POV-Ray : Newsgroups : povray.off-topic : Logic programming : Turning-complete Server Time
29 Jul 2024 10:25:07 EDT (-0400)
  Turning-complete  
From: Invisible
Date: 1 Jun 2012 06:48:16
Message: <4fc89df0$1@news.povray.org>
Theorem: The language implemented by Logic Box is Turing-complete.

Proof: I have written a program in Logic Box which executes any program 
written in the SKI calculus. The SKI calculus is known to be 
Turing-complete.



Actually, things are not quite so simple. But here goes...

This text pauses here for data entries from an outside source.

(** * rawinput_joystick_logger: a shallow embedding and its properties

    The development follows [src/rawinput_joystick_logger.py]:

    - Python's [float] is IEEE-754 binary64; it is modelled by the Standard
      Library's [spec_float] at precision 53 and maximal exponent 1024,
      with the library's round-to-nearest-even operations.
    - The calls into [hid.dll] and [user32.dll] are the fields of a
      [HidPlatform] record; every function of the logger takes the platform
      as a parameter, so that the theorems hold for every behaviour of the
      operating system.
    - A Python exception is the [Raise] branch of [PyResult].
    - The dictionaries ([axes], [device_cache]) are [gmap]s.
    - The buffer that [GetRawInputData] fills is a list of bytes, from
      which [RAWINPUTHEADER] and [RAWHID] are copied as ctypes does, with
      the structure sizes of 64-bit Windows; a buffer that is too short
      for a structure makes [from_buffer_copy] raise [ValueError]. *)

From Stdlib Require Import ZArith QArith Qabs Lia Ascii String.
From Stdlib Require Import Floats.SpecFloat.
From stdpp Require Import gmap strings list sorting.

Local Open Scope Z_scope.

(** ** Python exceptions and results *)

(** The subclasses of [Exception] that the modelled code can raise. *)
Inductive PyExn : Type :=
| OverflowError            (* float(int) on an int too large for a double *)
| IndexError               (* index out of range on a ctypes array *)
| ValueError               (* from_buffer_copy on a buffer that is too small *)
| OSError (code : Z).      (* raised by ctypes for a fault inside a DLL call *)

Inductive PyResult (A : Type) : Type :=
| Ok (a : A)
| Raise (e : PyExn).
Arguments Ok {A} a.
Arguments Raise {A} e.

#[export] Instance PyResult_ret : MRet PyResult := fun A a => Ok a.
#[export] Instance PyResult_bind : MBind PyResult := fun A B f m =>
  match m with
  | Ok a => f a
  | Raise e => Raise e
  end.

(** ** Python floats *)

Module PyFloat.

Definition prec : Z := 53.
Definition emax : Z := 1024.

Definition float : Type := spec_float.

Definition fdiv : float -> float -> float := SFdiv prec emax.
Definition fmul : float -> float -> float := SFmul prec emax.
Definition fsub : float -> float -> float := SFsub prec emax.

(** The doubles [1.0], [2.0], [0.5], [0.0] and [-1.0]. *)
Definition one  : float := S754_finite false 4503599627370496 (-52).
Definition two  : float := S754_finite false 4503599627370496 (-51).
Definition half : float := S754_finite false 4503599627370496 (-53).
Definition zero : float := S754_zero false.
Definition minus_one : float := S754_finite true 4503599627370496 (-52).

(** [float(z)] for a Python int: the nearest double, ties to even;
    an int that rounds to infinity raises [OverflowError]. *)
Definition of_int (z : Z) : PyResult float :=
  match binary_normalize prec emax z 0 false with
  | S754_infinity _ => Raise OverflowError
  | f => Ok f
  end.

(** The exact rational value of a finite float (0 for the others). *)
Definition to_Q (f : float) : Q :=
  match f with
  | S754_finite s m e =>
      let v := if s then Zneg m else Zpos m in
      match e with
      | Z0 => v # 1
      | Zpos k => (v * Z.pow_pos 2 k) # 1
      | Zneg k => v # (Pos.pow 2 k)
      end
  | _ => 0%Q
  end.

(** The mantissa and the exponent of the double that equals a positive
    int of at most 53 bits: the int shifted left to 53 bits. *)
Definition canon_m (p : positive) : positive :=
  match (53 - Zpos (digits2_pos p))%Z with
  | Zpos k => Pos.iter xO p k
  | _ => p
  end.

Definition canon_e (p : positive) : Z := Zpos (digits2_pos p) - 53.

End PyFloat.

(** ** [normalize_value] *)

(** [int / float] and [int - int] as Python evaluates them: the int operand
    of a true division by a float is first converted with [float()]. *)
Definition normalize_value (value logical_min logical_max : Z)
  : PyResult (option PyFloat.float) :=
  if decide (logical_max = logical_min) then Ok None
  else
    span ← PyFloat.of_int (logical_max - logical_min);
    num ← PyFloat.of_int (value - logical_min);
    if decide (logical_min < 0) then
      Ok (Some (PyFloat.fsub (PyFloat.fmul (PyFloat.fdiv num span) PyFloat.two)
                             PyFloat.one))
    else
      Ok (Some (PyFloat.fdiv num span)).

(** ** Constants *)

Definition RIM_TYPEHID : Z := 2.
Definition HIDP_STATUS_SUCCESS : Z := 0x00110000.
Definition USAGE_PAGE_GENERIC_DESKTOP : Z := 0x01.

Definition USAGE_X : Z := 0x30.
Definition USAGE_Y : Z := 0x31.
Definition USAGE_Z : Z := 0x32.
Definition USAGE_RX : Z := 0x33.
Definition USAGE_RY : Z := 0x34.
Definition USAGE_RZ : Z := 0x35.
Definition USAGE_SLIDER : Z := 0x36.
Definition USAGE_DIAL : Z := 0x37.
Definition USAGE_WHEEL : Z := 0x38.
Definition USAGE_HAT : Z := 0x39.

Definition AXIS_USAGE_NAMES : gmap Z string :=
  list_to_map
    [ (USAGE_X, "x"); (USAGE_Y, "y"); (USAGE_Z, "z");
      (USAGE_RX, "rx"); (USAGE_RY, "ry"); (USAGE_RZ, "rz");
      (USAGE_SLIDER, "slider"); (USAGE_DIAL, "dial");
      (USAGE_WHEEL, "wheel"); (USAGE_HAT, "hat") ]%string.

(** ** ctypes values *)

(** The value read back from a [wintypes.USHORT], [wintypes.ULONG]. *)
Definition USHORT (z : Z) : Z := z mod 2 ^ 16.
Definition ULONG (z : Z) : Z := z mod 2 ^ 32.

(** The range of a [wintypes.LONG] field. *)
Definition is_LONG (z : Z) : Prop := - 2 ^ 31 <= z < 2 ^ 31.

Definition bytes : Type := list Byte.byte.

(** A device handle, as the integer [ctypes.cast(h, c_void_p).value or 0]. *)
Definition HANDLE : Type := Z.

First, the SKI calculus consists of abstract variables, and the three 
combinators "S", "K" and "I", which have the following rules:

   Sfgx => (fx)(gx) => fx(gx)
   Kxy  => x
   Ix   => x

It may seem absurd that this trivial system is Turing-complete. But 
there is actually several even /more/ trivial systems which are somehow 
Turing-complete.

So, how do we implement these transformation rules in Logic Box? Well, 
first we need to decide how to store this stuff. I have chosen to use 
S[], K[] and I[] to stand for the three combinators, and used the 
structure at[x, y] to represent a function application. (In other words, 
what is normally written as "xy" becomes "at[x, y]".) This makes things 
very verbose, but it does work.

The actual transformation rules are now simple enough to write:

   Reduce1{in, out}:
     (~x in = at[I[], x] & out = x) |
     (~x y in = at[at[K[], x], y] & out = x) |
     (~f ~g ~x in = at[at[at[S[], f], g], x] & out = at[at[f, x], at[g, x]])

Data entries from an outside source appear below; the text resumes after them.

Lemma convert_url_returns_api (url result : string) (w w' : world) :
  convert_url url w = (Return result, w') →
  startswith result api_prefix = true ∧ w' = w.
Proof.
  rewrite convert_url_cases. cbv zeta.
  destruct (startswith url api_prefix) eqn:Hapi.
  { intros [= <- <-]. done. }
  repeat case_match; intros [= <- <-]; auto using built_api.
Qed.

(** On an input in which the human-facing prefix occurs at the front
    only, the source and the specification agree. *)
Lemma convert_url_refines (url : string) (w : world) :
  replace (drop (len web_prefix) url) web_prefix "" = drop (len web_prefix) url →
  convert_url url w = convert_url_as_specified url w.
Proof.
  intros Honce.
  rewrite convert_url_cases, convert_url_as_specified_cases. unfold path_parts.
  destruct (startswith url api_prefix); [reflexivity|].
  destruct (startswith url web_prefix) eqn:Hweb; cbn [negb]; [|reflexivity].
  apply startswith_split in Hweb.
  assert (Hrepl : replace url web_prefix "" = drop (len web_prefix) url).
  { rewrite Hweb at 1. unfold web_prefix at 1 2.
    rewrite replace_leading. fold web_prefix. by rewrite Honce. }
  by rewrite Hrepl.
Qed.

(** The scenario of the specification. *)
Example convert_url_scenario (w : world) :
  convert_url "https://airtable.com/appA1/tblB2/viwC3" w
  = (Return "https://api.airtable.com/v0/appA1/tblB2?view=viwC3", w).
Proof. rewrite convert_url_cases. reflexivity. Qed.

(** Further segments and a trailing slash are dropped. *)
Example convert_url_extra_segments (w : world) :
  convert_url "https://airtable.com/appA1/tblB2/viwC3/recD4/" w
  = (Return "https://api.airtable.com/v0/appA1/tblB2?view=viwC3", w).
Proof. rewrite convert_url_cases. reflexivity. Qed.

(** C1, where the source leaves the specification: on the address with
    the human-facing prefix pasted twice, stripping the prefix leaves
    [https://airtable.com/appA1/tblB2/viwC3], whose first segment [https:]
    does not begin with [app], so the conversion as specified ends in the
    URL-shape error; [convert_url] removes both occurrences of the prefix
    and returns an API address. *)
Theorem convert_url_doubled_prefix :
  convert_url doubled_prefix_url fresh
  = (Return "https://api.airtable.com/v0/appA1/tblB2?view=viwC3", fresh)
  ∧ convert_url_as_specified doubled_prefix_url fresh
    = (Raise (SystemExit 1), after_error fresh msg_components).
Proof.
  split.
  - rewrite convert_url_cases. reflexivity.
  - rewrite convert_url_as_specified_cases. reflexivity.
Qed.

(** C2, as amended: every URL-shape error ends the process with exit
    code 1 after exactly one line on the error stream, the message behind
    [Error: ]; no tip is printed and nothing else of the process changes. *)
Theorem convert_url_error_one_line (url : string) (w : world) :
  url_shape_error url = true →
  ∃ message,
    message ∈ [msg_format; msg_parts; msg_components]
    ∧ convert_url url w
      = (Raise (SystemExit 1),
         World (environ w) (dotenv w)
               (trace w ++ [Output Stderr ("Error: " +:+ message)])).
Proof.
  unfold url_shape_error. rewrite convert_url_cases. cbv zeta.
  destruct (startswith url api_prefix); [done|]. cbn [negb andb].
  destruct (startswith url web_prefix); cbn [negb orb].
  - destruct (length (path_parts url) <? 3)%nat; cbn [orb].
    + intros _. exists msg_parts. split; [set_solver|reflexivity].
    + destruct (well_prefixed (path_parts url)); cbn [negb]; [done|].
      intros _. exists msg_components. split; [set_solver|reflexivity].
  - intros _. exists msg_format. split; [set_solver|reflexivity].
Qed.

Lemma convert_url_error_one_line_witness :
  ∃ message,
    message ∈ [msg_format; msg_parts; msg_components]
    ∧ convert_url "https://airtable.com/app123/tbl456" fresh
      = (Raise (SystemExit 1),
         World ∅ None [Output Stderr ("Error: " +:+ message)]).
Proof.
  apply (convert_url_error_one_line "https://airtable.com/app123/tbl456" fresh).
  reflexivity.
Defined.

(** C2, as stated, fails: the address of another host is a URL-shape
    error, and the error stream receives the message alone, not a message
    and a tip. *)
Lemma convert_url_error_without_tip :
  url_shape_error "https://example.com/invalid" = true
  ∧ printed Stderr (trace (convert_url "https://example.com/invalid" fresh).2)
    = ["Error: " +:+ msg_format]
  ∧ ¬ message_and_tip (trace (convert_url "https://example.com/invalid" fresh).2).
Proof.
  split; [reflexivity|]. split; [reflexivity|].
  intros (message & tip & rest & H). discriminate H.
Qed.

(** Every error of [convert_url] is a URL-shape error. *)
Lemma convert_url_raises (url : string) (w w' : world) (e : exn) :
  convert_url url w = (Raise e, w') → url_shape_error url = true.
Proof.
  unfold url_shape_error. rewrite convert_url_cases. cbv zeta.
  destruct (startswith url api_prefix); [done|]. cbn [negb andb].
  destruct (startswith url web_prefix); cbn [negb orb]; [|done].
  destruct (length (path_parts url) <? 3)%nat; cbn [orb]; [done|].
  destruct (well_prefixed (path_parts url)); done.
Qed.

(** C4: converting the result of an accepted human-facing address again
    changes nothing. *)
Theorem convert_url_idempotent (url result : string) (w w' : world) :
  startswith url web_prefix = true →
  convert_url url w = (Return result, w') →
  convert_url result w' = (Return result, w').
Proof.
  intros _ Hconv.
  apply convert_url_returns_api in Hconv as [Hapi ->].
  by apply convert_url_api.
Qed.

Lemma convert_url_idempotent_witness :
  convert_url "https://api.airtable.com/v0/appA1/tblB2?view=viwC3" fresh
  = (Return "https://api.airtable.com/v0/appA1/tblB2?view=viwC3", fresh).
Proof.
  apply (convert_url_idempotent "https://airtable.com/appA1/tblB2/viwC3" _ fresh fresh).
  - reflexivity.
  - reflexivity.
Defined.

End ConvertUrl.

(** ** The record transform *)

Section Transform.

Import PyStr gr.

Variable repr_container : value → string.

Abbreviation flatten_array_value := (flatten_array_value repr_container).
Abbreviation process_record := (process_record repr_container).
Abbreviation process := (process repr_container).
Abbreviation str := (str repr_container).

(** The loop of [process] maps [process_record] over the list. *)
Lemma process_map (data : list dict) :
  process (Some data) = map process_record data.
Proof.
  destruct data as [|record data]; [reflexivity|].
  unfold process. by rewrite foldl_append_map.
Qed.

Lemma process_record_other (record : dict) (key : string) :
  key ≠ "Family name" → process_record record !! key = record !! key.
Proof.
  intros Hkey. unfold gr.process_record.
  destruct (record !! "Family name"); [|done].
  by rewrite lookup_insert_ne.
Qed.

Lemma process_record_family_name (record : dict) :
  process_record record !! "Family name"
  = (fun v => VStr (abbreviate_name (flatten_array_value v)))
      <$> record !! "Family name".
Proof.
  unfold gr.process_record.
  destruct (record !! "Family name") as [v|] eqn:Hv; simpl.
  - by rewrite lookup_insert_eq.
  - by rewrite Hv.
Qed.

(** C7: the abbreviation of [s] has [min(len(s), 4)] characters; it is the
    four characters [s] begins with when [s] is longer than that, and [s]
    itself, without padding, otherwise. *)
Theorem abbreviate_name_spec (s : string) :
  len (abbreviate_name s) = (len s `min` 4)%nat
  ∧ ((4 < len s)%nat →
     len (abbreviate_name s) = 4%nat ∧ ∃ rest, s = abbreviate_name s +:+ rest)
  ∧ ((len s ≤ 4)%nat → abbreviate_name s = s).
Proof.
  unfold abbreviate_name. split; [|split].
  - rewrite take_len. lia.
  - intros Hlong. split.
    + rewrite take_len. lia.
    + exists (drop 4 s). by rewrite take_drop.
  - apply take_short.
Qed.

(** C3: [process] gives the empty list for [None] and for the empty list;
    it keeps the length of the list, every key other than [Family name]
    with its value, and replaces the value [v] of a [Family name] by the
    abbreviation of the flattened [v]. *)
Theorem process_spec (data : list dict) :
  process None = [] ∧ process (Some []) = []
  ∧ length (process (Some data)) = length data
  ∧ (∀ (i : nat) (record : dict),
       data !! i = Some record →
       ∃ processed : dict,
         process (Some data) !! i = Some processed
         ∧ (∀ key, key ≠ "Family name" → processed !! key = record !! key)
         ∧ processed !! "Family name"
           = (fun v => VStr (abbreviate_name (flatten_array_value v)))
               <$> record !! "Family name")
  ∧ process
      (Some [ {[ "Family name" := VList [VStr "Elizabeth"]; "Status" := VStr "x" ]} ])
    = [ {[ "Family name" := VStr "Eliz"; "Status" := VStr "x" ]} ].
Proof.
  split; [reflexivity|]. split; [reflexivity|]. split; [|split].
  - by rewrite process_map, length_map.
  - intros i record Hi. exists (process_record record).
    rewrite process_map, list_lookup_fmap, Hi.
    split; [reflexivity|].
    split; [apply process_record_other | apply process_record_family_name].
  - vm_compute. reflexivity.
Qed.

(** A record without a family name passes through as it is. *)
Lemma process_keeps_absent_family_name (record : dict) :
  record !! "Family name" = None → process_record record = record.
Proof. intros H. unfold gr.process_record. by rewrite H. Qed.

(** C10, as amended: a list that begins with [None] flattens to the text
    [None]; the empty string comes out for the empty list, for [None]
    itself, and otherwise exactly when the string form of the value (of
    the first element, for a list) is empty. *)
Theorem flatten_array_value_empty (v : value) :
  (∀ rest, flatten_array_value (VList (VNone :: rest)) = "None")
  ∧ flatten_array_value (VList []) = ""
  ∧ flatten_array_value VNone = ""
  ∧ (flatten_array_value v = ""
     ↔ v = VNone ∨ v = VList []
       ∨ (∃ first rest, v = VList (first :: rest) ∧ str first = "")
       ∨ ((∀ items, v ≠ VList items) ∧ str v = "")).
Proof.
  split; [reflexivity|]. split; [reflexivity|]. split; [reflexivity|].
  split.
  - destruct v as [| b | n | r | s | [|first rest] | items]; intros H; auto;
      try (right; right; right; split; [intros ?; discriminate | exact H]).
    right. right. left. by exists first, rest.
  - intros [-> | [-> | [(first & rest & -> & H) | [Hnl H]]]];
      [reflexivity | reflexivity | exact H |].
    destruct v as [| b | n | r | s | items | items]; try exact H.
    + reflexivity.
    + by destruct (Hnl items).
Qed.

This simple predicate takes an SKI expression as its first argument, and 
arranges for the second argument to be made equal to the result of a 
single reduction.

Actually, to get a "complete" reduction, you need to add a few extra 
rules to recursively reduce sub-expressions, or the thing never makes 
any progress.

This only performs one reduction step. To make it reduce /all/ the 
steps, you can do

   Reduce{in, out}:
     out = in | ~new Reduce1{in, new} & Reduce{new, out}

Unfortunately, because the OR operator tries /all/ possibilities rather 
than just keeping the first successful one, what this does is to produce 
a result set containing all possible reductions, using all possible 
reduction orders.

So in summary, we can say that running the program produces a result set 
which contains the correct answer /somewhere/, plus a whole heap of 
various intermediate results. As best as I can tell, there's no way to 
determine /where/ in the solutions it is. So I'm not completely sure 
this counts as a valid proof.

The complete test code is here:

Reduce1{in, out}:
   (~arg1 at[I[], arg1] = in & out = arg1) |
   (~arg1 ~arg2 at[at[K[], arg1], arg2] = in & out = arg1) |
   (~fn1 ~fn2 ~arg3 at[at[at[S[], fn1], fn2], arg3] = in & out = 
at[at[fn1, arg3], at[fn2, arg3]]) |
   (~left ~right
     at[left, right] = in &
     (
       ( ~left2 Reduce1{ left,  left2} & out = at[left2, right ]) |
       (~right2 Reduce1{right, right2} & out = at[left , right2])
     )
   )
;

Reduce{in, out}:
   in = out | ~new Reduce1{in, new} & Reduce{new, out}
;

Test1{out}:
   ~s s = S[] &
   ~k k = K[] &
   ~i i = I[] &
   out = at[at[at[at[s, at[at[s, at[k, s]], k]], i], f[]], x[]]
;

The final bit generates the expression S(S(KS)K)Ifx - the Church numeral 
2 - as a simple example which you can run.

   Test1{test} & Reduce{test, out}

It takes many, many steps, but it does eventually produce f(fx) as 
result #7. (And several more times after that, as it explores every 
possible reduction sequence. The number of these is presumably 
exponential in the size of the input...)

I would have to add either a NOT predicate, or an exclusive-OR predicate 
to get this to terminate at normal form.